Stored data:

========

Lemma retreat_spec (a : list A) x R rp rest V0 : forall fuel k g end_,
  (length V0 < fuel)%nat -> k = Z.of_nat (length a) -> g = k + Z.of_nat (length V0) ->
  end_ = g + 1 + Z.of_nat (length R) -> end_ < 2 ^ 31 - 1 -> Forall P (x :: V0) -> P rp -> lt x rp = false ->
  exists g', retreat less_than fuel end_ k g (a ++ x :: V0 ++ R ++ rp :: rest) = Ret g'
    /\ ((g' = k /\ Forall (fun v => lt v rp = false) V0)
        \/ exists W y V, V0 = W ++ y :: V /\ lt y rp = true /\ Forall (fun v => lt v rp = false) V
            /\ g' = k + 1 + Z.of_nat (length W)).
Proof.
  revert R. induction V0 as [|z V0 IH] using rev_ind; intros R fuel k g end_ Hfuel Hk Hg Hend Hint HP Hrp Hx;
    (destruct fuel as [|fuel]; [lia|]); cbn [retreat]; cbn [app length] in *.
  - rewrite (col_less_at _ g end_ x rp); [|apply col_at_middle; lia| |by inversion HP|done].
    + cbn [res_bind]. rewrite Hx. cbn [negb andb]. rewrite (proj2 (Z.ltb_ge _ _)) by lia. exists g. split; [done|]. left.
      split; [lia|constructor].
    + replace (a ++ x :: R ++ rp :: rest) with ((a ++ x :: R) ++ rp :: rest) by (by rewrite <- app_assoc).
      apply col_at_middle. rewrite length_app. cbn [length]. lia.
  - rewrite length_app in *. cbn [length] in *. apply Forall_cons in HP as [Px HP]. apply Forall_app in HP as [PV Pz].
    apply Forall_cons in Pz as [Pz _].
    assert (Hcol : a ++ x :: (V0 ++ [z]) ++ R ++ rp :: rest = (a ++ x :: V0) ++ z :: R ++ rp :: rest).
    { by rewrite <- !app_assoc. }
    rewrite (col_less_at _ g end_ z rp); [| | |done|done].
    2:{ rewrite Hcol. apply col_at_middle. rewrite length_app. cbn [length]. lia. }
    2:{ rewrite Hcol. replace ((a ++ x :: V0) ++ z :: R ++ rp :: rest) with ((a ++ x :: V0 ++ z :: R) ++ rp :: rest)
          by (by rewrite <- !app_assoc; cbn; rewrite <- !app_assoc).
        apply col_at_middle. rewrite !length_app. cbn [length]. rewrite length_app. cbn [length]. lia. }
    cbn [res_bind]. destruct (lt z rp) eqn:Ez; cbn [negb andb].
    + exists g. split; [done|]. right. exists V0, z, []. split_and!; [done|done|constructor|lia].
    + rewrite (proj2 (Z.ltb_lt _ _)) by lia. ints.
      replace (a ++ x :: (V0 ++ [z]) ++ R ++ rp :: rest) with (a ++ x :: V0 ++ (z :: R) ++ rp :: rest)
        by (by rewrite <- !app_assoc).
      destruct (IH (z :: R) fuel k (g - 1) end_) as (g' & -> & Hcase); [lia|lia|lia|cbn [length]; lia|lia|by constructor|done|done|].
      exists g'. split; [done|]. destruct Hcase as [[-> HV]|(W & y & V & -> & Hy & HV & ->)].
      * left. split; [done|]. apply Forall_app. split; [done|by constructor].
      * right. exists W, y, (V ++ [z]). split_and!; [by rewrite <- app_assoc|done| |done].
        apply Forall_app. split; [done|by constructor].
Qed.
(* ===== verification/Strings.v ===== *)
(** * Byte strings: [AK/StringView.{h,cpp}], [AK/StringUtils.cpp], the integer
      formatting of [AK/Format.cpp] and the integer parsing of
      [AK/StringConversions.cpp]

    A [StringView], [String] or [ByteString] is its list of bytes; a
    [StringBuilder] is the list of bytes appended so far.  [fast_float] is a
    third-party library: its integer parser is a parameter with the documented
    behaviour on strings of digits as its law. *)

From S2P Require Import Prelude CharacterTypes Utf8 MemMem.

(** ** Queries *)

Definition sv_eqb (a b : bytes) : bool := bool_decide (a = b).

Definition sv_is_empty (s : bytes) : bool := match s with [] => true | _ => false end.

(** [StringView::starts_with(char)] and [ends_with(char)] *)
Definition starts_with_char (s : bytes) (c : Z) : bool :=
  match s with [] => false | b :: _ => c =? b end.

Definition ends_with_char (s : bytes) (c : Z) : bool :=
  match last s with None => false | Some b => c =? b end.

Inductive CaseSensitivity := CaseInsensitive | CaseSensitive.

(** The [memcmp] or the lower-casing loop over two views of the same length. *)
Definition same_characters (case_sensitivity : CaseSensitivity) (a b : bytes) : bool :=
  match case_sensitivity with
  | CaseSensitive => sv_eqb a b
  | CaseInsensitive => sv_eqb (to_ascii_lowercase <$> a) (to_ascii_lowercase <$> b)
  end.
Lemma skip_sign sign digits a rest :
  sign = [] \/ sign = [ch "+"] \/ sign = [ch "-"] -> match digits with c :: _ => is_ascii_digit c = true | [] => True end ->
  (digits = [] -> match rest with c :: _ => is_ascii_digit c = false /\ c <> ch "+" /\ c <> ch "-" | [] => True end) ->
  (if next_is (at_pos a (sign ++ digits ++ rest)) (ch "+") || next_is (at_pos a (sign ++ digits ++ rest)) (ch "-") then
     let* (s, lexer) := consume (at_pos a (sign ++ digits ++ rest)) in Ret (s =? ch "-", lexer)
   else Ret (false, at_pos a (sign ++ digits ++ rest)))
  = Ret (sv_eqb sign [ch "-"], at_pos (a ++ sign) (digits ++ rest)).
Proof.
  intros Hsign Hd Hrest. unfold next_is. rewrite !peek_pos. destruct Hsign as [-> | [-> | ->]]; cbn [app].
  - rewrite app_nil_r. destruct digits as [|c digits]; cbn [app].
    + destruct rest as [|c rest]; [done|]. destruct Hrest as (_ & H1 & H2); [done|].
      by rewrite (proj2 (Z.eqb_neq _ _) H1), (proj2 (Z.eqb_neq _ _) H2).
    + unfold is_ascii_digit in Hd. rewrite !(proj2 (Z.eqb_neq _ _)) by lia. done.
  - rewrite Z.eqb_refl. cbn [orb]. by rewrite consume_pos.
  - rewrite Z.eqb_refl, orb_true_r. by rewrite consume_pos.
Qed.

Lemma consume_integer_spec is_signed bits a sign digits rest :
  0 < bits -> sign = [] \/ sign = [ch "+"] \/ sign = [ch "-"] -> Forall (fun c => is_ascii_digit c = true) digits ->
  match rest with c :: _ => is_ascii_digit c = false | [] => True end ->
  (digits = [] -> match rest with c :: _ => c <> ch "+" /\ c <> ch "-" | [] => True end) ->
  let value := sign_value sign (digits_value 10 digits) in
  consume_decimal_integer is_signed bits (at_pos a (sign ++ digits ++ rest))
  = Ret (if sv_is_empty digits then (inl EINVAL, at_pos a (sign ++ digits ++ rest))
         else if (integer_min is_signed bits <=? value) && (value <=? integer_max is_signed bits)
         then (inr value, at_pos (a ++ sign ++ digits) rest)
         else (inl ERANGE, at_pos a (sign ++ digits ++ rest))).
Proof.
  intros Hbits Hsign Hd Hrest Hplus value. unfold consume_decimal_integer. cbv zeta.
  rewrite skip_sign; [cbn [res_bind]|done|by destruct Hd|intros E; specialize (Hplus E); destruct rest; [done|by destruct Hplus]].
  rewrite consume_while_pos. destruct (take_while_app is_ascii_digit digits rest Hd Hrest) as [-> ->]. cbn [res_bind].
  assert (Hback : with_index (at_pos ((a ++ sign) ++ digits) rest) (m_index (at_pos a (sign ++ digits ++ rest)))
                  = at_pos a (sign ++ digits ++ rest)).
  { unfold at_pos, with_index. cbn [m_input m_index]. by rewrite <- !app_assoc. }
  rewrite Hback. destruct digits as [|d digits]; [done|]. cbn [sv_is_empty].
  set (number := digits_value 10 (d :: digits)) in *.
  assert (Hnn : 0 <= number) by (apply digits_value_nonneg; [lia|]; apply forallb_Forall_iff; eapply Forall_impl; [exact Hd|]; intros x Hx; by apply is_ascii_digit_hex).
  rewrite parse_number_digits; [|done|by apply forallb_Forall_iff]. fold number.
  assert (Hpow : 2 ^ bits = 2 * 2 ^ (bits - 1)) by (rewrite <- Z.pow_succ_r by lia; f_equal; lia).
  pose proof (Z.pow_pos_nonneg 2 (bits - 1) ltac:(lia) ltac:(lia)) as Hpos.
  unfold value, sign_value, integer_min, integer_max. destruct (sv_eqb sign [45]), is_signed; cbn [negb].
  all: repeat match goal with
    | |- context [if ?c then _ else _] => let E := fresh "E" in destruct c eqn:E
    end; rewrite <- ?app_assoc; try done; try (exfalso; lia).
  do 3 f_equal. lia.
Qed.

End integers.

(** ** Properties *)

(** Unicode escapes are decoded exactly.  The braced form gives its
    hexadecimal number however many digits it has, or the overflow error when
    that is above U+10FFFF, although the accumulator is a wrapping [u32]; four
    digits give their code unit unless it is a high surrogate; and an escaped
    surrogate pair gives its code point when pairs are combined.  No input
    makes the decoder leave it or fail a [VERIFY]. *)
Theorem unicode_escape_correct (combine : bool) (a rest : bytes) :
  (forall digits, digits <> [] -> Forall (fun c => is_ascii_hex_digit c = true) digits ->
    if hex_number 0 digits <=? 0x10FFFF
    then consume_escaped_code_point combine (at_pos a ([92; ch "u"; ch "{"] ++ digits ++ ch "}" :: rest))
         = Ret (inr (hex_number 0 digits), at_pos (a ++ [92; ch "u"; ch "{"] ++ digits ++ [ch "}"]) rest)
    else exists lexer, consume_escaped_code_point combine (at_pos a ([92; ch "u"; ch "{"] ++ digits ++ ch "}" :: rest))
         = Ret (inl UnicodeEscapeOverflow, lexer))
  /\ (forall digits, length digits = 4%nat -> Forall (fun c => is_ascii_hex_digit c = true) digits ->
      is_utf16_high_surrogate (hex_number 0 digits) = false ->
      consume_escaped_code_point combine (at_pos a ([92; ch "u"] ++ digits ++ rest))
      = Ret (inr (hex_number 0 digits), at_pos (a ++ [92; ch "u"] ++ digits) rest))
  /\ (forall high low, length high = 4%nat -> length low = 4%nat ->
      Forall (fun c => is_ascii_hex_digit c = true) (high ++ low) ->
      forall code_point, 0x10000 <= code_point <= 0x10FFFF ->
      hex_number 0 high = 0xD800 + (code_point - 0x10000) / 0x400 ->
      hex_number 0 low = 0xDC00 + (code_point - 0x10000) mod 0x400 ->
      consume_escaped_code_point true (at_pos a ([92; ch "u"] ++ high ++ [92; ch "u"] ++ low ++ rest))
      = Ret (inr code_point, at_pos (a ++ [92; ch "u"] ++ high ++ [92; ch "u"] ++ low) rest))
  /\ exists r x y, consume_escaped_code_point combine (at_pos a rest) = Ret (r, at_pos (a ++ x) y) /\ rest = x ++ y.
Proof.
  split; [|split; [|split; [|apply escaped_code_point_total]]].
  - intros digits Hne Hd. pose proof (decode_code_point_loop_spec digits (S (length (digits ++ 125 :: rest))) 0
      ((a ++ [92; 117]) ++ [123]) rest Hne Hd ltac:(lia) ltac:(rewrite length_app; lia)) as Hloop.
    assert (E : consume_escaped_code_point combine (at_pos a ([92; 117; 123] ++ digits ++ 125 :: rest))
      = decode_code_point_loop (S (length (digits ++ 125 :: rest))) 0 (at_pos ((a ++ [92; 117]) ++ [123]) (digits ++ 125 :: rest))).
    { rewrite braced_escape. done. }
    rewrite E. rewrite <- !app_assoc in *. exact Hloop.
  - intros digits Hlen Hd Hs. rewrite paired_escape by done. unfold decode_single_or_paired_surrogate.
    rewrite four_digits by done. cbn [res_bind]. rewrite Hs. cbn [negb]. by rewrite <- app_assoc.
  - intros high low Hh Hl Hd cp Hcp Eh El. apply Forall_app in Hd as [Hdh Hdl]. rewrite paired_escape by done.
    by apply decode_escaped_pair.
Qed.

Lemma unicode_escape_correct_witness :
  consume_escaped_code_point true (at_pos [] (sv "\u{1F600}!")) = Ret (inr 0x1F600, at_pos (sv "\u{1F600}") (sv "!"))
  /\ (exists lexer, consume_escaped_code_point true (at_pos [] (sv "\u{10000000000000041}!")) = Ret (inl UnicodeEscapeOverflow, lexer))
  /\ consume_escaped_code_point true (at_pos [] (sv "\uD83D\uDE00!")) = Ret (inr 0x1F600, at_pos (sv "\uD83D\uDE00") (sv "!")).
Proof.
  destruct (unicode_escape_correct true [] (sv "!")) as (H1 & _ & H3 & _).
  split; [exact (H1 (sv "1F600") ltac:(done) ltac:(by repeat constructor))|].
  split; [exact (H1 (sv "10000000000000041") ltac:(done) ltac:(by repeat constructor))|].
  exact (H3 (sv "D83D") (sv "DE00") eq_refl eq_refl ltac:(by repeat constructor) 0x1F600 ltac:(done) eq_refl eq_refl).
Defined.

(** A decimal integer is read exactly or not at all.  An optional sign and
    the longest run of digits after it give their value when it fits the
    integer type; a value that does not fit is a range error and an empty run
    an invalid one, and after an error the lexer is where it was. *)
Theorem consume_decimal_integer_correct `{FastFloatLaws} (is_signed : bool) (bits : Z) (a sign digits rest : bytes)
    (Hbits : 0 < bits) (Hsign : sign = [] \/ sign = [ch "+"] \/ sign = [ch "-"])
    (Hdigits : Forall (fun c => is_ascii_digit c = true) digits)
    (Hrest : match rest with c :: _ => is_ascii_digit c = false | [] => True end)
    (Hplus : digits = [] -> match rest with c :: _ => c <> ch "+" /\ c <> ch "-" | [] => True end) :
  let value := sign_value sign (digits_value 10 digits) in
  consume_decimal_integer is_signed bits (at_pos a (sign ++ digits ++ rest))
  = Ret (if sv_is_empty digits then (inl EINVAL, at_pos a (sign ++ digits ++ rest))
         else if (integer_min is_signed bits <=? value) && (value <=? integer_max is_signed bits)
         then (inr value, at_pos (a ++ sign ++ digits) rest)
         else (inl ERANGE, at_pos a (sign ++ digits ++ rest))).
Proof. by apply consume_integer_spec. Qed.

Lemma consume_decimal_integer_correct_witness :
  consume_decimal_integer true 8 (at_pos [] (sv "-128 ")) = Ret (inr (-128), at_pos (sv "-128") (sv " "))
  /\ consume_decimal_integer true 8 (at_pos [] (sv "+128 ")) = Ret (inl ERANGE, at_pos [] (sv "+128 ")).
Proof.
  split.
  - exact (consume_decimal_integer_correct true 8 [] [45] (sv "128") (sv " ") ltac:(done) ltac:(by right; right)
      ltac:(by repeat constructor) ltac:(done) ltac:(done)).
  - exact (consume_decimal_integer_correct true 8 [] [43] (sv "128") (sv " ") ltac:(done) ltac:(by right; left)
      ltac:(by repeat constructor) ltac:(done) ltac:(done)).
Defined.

========

### Exercise
Which lines in the records above include the word "CaseInsensitive"? Copy them out.

### Problem solution
Inductive CaseSensitivity := CaseInsensitive | CaseSensitive.
  | CaseInsensitive => sv_eqb (to_ascii_lowercase <$> a) (to_ascii_lowercase <$> b)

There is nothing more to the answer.